Data

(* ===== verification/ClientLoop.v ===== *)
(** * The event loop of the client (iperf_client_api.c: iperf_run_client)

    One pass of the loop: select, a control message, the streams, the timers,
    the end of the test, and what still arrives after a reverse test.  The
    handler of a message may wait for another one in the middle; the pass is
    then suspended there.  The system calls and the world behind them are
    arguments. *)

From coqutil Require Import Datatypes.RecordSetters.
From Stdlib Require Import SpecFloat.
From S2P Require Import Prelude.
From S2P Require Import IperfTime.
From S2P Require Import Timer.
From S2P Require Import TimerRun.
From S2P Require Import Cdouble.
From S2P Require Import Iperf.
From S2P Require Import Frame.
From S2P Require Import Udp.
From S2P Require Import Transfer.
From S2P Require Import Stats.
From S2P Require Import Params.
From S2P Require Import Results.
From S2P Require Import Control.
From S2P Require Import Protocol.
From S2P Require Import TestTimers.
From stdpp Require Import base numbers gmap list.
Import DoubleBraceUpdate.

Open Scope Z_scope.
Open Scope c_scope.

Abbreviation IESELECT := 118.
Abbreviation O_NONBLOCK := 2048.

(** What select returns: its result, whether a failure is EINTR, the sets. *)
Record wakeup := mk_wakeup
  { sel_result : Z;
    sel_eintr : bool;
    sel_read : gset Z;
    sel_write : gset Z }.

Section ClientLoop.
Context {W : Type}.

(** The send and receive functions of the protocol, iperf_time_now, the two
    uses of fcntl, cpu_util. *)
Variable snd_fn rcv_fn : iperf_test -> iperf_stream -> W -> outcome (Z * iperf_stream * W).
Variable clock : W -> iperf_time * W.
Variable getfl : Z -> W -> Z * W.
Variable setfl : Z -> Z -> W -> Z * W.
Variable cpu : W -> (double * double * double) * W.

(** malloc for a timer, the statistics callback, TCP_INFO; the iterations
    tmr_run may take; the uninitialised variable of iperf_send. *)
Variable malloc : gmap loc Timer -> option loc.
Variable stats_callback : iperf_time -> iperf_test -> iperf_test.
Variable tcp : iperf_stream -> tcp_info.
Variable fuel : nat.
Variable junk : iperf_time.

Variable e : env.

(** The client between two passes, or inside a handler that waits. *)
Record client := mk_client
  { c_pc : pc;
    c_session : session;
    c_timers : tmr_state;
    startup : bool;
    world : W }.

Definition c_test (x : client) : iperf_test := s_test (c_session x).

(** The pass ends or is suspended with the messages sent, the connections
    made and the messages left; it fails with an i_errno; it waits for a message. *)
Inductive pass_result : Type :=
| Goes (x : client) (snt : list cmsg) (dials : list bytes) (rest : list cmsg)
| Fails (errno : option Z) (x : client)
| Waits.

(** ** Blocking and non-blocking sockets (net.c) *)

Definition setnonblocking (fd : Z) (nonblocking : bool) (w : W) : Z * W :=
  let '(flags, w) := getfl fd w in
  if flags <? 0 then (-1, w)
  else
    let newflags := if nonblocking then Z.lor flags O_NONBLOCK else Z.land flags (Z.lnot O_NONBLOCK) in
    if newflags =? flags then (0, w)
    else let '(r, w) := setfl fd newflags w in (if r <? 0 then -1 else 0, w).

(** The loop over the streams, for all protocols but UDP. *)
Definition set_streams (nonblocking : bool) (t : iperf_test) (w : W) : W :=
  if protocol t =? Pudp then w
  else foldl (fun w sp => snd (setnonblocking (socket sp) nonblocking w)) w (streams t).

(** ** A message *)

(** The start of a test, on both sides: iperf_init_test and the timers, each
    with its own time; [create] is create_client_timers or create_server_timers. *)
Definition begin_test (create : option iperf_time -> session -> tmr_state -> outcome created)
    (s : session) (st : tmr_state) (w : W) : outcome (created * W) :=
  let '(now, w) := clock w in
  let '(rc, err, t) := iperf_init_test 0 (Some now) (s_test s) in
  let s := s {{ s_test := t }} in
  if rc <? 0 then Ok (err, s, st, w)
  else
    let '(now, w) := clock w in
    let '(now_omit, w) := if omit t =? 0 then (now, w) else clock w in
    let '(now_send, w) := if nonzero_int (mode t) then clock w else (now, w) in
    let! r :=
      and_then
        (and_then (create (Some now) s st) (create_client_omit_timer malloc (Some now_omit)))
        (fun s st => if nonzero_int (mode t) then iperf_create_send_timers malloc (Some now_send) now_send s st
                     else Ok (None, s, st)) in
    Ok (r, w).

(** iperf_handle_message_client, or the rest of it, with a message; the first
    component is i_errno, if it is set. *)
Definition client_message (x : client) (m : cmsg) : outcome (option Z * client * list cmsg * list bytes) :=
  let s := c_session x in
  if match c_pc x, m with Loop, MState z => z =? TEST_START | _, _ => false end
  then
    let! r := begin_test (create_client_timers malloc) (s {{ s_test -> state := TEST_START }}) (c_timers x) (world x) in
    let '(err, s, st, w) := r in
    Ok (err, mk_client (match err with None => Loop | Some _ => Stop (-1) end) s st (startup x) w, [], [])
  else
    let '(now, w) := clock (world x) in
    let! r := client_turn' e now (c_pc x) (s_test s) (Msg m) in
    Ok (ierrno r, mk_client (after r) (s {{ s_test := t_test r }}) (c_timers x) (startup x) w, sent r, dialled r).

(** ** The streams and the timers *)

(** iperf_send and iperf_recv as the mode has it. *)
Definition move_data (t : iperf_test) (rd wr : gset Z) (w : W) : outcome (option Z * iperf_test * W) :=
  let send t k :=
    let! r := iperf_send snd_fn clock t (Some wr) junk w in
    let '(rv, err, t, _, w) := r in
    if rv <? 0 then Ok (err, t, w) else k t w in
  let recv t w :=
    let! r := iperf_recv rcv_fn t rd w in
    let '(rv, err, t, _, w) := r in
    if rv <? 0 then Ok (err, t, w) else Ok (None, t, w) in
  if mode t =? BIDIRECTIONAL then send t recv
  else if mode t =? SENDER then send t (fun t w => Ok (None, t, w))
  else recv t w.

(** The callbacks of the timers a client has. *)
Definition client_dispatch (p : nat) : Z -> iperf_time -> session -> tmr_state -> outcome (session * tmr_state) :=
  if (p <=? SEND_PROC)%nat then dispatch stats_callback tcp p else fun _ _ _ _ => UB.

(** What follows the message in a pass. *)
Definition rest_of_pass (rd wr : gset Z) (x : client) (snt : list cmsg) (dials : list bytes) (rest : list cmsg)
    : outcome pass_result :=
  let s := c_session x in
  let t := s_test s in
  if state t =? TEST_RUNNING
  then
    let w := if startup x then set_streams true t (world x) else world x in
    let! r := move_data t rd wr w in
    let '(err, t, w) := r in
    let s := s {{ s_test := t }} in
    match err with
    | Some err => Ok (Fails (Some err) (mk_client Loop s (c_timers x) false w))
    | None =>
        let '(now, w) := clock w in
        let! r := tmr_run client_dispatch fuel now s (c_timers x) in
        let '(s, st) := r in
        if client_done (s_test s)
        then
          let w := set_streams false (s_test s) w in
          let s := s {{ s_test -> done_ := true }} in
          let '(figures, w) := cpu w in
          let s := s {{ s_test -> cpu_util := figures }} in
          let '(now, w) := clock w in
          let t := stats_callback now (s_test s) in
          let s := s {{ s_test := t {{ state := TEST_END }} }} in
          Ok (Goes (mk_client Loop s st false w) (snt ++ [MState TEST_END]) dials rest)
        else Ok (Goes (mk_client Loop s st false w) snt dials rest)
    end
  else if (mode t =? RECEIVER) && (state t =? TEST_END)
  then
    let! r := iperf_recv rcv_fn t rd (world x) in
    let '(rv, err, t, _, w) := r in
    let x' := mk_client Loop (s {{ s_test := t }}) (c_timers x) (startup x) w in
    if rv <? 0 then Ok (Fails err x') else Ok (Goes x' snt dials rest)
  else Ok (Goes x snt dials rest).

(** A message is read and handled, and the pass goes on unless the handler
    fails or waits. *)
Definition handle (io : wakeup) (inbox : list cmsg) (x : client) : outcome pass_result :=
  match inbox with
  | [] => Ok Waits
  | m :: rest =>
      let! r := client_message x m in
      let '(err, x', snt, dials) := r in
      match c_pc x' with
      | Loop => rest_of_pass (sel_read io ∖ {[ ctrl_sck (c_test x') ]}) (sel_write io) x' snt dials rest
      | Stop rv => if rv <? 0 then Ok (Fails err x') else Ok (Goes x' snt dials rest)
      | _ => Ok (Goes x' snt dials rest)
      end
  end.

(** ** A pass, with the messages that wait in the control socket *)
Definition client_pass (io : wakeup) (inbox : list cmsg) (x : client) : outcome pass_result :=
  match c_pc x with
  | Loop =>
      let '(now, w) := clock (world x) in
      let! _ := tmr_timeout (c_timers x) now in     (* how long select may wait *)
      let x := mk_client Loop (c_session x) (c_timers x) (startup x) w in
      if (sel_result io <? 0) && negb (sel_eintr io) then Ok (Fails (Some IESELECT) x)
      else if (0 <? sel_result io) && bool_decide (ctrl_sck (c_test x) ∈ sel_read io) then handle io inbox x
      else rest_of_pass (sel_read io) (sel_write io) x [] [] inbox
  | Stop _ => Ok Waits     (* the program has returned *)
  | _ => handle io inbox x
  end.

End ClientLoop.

==

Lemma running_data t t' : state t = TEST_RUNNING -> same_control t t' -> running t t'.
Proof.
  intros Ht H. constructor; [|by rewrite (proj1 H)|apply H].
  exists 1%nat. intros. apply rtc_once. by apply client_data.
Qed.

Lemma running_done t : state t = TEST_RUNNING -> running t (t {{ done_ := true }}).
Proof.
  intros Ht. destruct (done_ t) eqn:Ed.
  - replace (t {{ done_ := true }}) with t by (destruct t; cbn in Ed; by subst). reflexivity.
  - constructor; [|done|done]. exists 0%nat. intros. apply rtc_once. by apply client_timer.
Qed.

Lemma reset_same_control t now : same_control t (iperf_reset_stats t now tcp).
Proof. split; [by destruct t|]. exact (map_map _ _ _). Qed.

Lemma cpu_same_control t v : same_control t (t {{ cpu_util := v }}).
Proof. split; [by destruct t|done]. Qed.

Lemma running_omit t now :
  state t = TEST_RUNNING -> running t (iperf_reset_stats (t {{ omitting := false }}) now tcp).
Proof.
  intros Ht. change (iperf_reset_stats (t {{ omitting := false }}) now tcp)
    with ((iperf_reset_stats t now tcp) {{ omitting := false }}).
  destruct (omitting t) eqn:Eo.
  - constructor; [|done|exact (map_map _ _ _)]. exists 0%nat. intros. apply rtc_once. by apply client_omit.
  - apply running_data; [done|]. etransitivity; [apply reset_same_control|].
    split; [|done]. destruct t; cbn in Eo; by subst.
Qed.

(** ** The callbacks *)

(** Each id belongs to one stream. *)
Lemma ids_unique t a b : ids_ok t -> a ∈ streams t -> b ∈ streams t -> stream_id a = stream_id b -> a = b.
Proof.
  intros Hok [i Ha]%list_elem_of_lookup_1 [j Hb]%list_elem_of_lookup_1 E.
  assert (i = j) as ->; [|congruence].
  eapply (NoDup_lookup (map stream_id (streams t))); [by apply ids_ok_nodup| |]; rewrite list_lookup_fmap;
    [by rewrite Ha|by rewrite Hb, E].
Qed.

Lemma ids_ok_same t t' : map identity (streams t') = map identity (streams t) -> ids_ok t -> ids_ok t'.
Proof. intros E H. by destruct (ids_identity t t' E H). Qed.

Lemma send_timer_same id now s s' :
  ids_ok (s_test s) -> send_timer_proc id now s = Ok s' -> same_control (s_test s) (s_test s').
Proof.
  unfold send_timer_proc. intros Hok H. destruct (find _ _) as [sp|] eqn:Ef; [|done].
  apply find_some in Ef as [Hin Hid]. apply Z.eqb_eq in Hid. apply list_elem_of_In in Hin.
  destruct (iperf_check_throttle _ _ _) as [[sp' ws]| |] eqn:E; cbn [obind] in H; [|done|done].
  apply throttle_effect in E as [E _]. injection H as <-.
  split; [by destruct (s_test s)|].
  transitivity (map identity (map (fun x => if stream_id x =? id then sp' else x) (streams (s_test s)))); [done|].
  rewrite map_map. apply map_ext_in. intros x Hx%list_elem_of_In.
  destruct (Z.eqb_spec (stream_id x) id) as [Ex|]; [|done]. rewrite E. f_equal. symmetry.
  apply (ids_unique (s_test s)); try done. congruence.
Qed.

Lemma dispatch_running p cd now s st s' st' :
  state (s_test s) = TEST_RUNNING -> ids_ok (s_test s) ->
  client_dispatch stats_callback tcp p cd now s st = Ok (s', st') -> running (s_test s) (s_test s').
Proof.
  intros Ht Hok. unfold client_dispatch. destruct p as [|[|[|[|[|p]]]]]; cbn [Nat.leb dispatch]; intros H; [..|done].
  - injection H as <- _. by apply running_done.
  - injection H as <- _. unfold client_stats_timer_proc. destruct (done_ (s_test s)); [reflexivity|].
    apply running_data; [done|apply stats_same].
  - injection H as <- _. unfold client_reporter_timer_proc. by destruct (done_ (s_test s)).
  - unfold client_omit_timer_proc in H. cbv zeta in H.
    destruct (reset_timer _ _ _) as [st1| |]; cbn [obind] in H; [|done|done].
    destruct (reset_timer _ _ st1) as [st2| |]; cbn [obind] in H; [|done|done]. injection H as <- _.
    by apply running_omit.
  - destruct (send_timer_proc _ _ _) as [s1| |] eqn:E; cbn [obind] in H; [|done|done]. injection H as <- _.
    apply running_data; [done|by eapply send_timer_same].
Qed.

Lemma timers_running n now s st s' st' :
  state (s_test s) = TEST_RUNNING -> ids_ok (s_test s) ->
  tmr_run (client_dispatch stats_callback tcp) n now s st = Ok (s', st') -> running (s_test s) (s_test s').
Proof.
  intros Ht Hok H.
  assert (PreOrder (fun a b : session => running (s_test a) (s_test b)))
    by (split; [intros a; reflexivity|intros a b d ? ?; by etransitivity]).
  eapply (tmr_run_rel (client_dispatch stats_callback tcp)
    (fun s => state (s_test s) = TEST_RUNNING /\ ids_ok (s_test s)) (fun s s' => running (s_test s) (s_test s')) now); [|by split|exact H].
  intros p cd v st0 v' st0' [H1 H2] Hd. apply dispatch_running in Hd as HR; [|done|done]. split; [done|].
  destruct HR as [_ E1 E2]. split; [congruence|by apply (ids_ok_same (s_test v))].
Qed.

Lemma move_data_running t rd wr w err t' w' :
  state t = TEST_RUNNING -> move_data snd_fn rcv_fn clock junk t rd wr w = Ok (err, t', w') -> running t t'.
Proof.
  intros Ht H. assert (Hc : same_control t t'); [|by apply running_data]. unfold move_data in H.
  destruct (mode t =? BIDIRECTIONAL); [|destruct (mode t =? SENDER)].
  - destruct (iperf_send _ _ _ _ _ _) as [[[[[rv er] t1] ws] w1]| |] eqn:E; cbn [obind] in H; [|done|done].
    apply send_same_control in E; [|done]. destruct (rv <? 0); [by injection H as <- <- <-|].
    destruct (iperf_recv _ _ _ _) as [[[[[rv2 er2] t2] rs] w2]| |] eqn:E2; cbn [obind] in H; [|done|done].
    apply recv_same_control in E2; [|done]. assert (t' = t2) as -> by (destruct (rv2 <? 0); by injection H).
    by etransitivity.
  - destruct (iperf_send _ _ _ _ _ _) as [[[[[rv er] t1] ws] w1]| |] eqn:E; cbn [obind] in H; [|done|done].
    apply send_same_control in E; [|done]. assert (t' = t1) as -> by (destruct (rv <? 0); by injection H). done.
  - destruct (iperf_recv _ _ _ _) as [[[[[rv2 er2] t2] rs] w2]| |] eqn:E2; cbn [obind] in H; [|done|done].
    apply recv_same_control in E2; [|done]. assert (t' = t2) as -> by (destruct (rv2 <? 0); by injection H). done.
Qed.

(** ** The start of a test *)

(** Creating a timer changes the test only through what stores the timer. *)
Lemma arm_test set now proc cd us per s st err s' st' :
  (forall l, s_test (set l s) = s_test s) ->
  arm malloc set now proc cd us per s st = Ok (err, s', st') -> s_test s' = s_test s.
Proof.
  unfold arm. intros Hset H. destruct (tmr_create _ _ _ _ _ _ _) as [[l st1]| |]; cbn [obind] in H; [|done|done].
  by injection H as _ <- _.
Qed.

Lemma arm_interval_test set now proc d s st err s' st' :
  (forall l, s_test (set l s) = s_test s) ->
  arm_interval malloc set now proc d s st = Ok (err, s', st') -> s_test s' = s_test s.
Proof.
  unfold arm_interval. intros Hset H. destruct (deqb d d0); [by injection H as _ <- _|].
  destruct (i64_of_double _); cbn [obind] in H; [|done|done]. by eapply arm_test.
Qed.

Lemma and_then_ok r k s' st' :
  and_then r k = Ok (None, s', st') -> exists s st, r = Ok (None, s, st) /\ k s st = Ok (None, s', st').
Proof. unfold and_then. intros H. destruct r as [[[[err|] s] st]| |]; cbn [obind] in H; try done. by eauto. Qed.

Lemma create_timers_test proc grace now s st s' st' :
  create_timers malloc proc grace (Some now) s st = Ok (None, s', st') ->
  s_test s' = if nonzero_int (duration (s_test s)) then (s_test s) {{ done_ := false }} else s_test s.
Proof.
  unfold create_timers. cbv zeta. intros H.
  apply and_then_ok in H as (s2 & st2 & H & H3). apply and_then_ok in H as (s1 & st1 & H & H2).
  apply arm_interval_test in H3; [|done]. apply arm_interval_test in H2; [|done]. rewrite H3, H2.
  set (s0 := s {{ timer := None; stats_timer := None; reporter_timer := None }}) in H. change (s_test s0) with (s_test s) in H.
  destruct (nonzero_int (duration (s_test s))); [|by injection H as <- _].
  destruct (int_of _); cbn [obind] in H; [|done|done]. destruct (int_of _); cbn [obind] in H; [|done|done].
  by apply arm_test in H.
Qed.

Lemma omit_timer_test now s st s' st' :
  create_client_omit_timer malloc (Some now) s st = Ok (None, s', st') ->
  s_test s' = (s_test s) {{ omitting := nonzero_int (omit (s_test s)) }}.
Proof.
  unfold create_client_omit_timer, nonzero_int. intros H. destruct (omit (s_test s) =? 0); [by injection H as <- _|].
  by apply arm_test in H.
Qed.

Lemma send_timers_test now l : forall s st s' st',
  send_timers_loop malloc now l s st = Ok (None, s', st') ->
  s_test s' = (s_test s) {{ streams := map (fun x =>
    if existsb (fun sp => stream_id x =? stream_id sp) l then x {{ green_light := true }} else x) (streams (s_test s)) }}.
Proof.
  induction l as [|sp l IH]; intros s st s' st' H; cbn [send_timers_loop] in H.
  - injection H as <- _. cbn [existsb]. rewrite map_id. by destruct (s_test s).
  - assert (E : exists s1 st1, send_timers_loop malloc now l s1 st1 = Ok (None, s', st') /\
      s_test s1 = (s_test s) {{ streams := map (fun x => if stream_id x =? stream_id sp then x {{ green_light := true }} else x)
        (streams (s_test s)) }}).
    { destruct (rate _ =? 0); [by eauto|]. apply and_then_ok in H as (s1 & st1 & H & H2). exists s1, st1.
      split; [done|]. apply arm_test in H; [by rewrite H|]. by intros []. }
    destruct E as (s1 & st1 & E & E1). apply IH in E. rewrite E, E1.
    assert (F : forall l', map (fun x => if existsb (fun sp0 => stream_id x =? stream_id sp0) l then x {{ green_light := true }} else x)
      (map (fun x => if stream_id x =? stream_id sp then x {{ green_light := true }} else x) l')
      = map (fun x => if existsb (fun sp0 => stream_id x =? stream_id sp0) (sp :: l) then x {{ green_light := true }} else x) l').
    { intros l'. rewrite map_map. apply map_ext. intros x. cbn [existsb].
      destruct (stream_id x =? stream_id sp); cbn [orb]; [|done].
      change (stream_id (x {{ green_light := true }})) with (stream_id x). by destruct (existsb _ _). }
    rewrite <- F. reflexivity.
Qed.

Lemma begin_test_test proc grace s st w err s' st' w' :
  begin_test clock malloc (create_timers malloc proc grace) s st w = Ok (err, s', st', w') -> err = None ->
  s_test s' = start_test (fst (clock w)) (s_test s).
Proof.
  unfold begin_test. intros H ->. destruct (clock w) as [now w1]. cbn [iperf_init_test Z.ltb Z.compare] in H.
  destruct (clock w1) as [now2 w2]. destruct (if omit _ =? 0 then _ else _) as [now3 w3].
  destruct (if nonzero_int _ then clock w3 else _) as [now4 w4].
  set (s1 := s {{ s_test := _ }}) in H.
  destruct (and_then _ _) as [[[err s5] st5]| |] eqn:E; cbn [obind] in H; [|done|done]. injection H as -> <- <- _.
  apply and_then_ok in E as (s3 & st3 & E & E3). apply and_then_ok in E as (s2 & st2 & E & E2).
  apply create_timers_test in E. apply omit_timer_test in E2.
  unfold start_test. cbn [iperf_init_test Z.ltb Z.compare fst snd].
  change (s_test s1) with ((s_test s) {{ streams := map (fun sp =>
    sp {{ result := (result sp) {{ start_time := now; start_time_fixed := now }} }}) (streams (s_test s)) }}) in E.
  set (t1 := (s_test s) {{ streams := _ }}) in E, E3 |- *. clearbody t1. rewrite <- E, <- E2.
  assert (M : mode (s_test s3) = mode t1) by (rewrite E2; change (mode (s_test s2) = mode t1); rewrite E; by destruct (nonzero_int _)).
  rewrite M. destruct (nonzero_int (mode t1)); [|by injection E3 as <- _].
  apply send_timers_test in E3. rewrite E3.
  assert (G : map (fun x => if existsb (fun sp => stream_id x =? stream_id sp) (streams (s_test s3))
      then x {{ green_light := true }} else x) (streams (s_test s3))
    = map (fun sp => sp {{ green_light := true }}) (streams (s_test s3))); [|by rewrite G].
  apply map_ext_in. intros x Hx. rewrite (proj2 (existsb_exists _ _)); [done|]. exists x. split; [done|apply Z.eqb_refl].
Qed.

Problem requirements
Return only the part of the records above that opens with the line containing "and_then r k" and closes with the line containing "Lemma create_timers_test proc", ends included.

Answer box
  and_then r k = Ok (None, s', st') -> exists s st, r = Ok (None, s, st) /\ k s st = Ok (None, s', st').
Proof. unfold and_then. intros H. destruct r as [[[[err|] s] st]| |]; cbn [obind] in H; try done. by eauto. Qed.

Lemma create_timers_test proc grace now s st s' st' :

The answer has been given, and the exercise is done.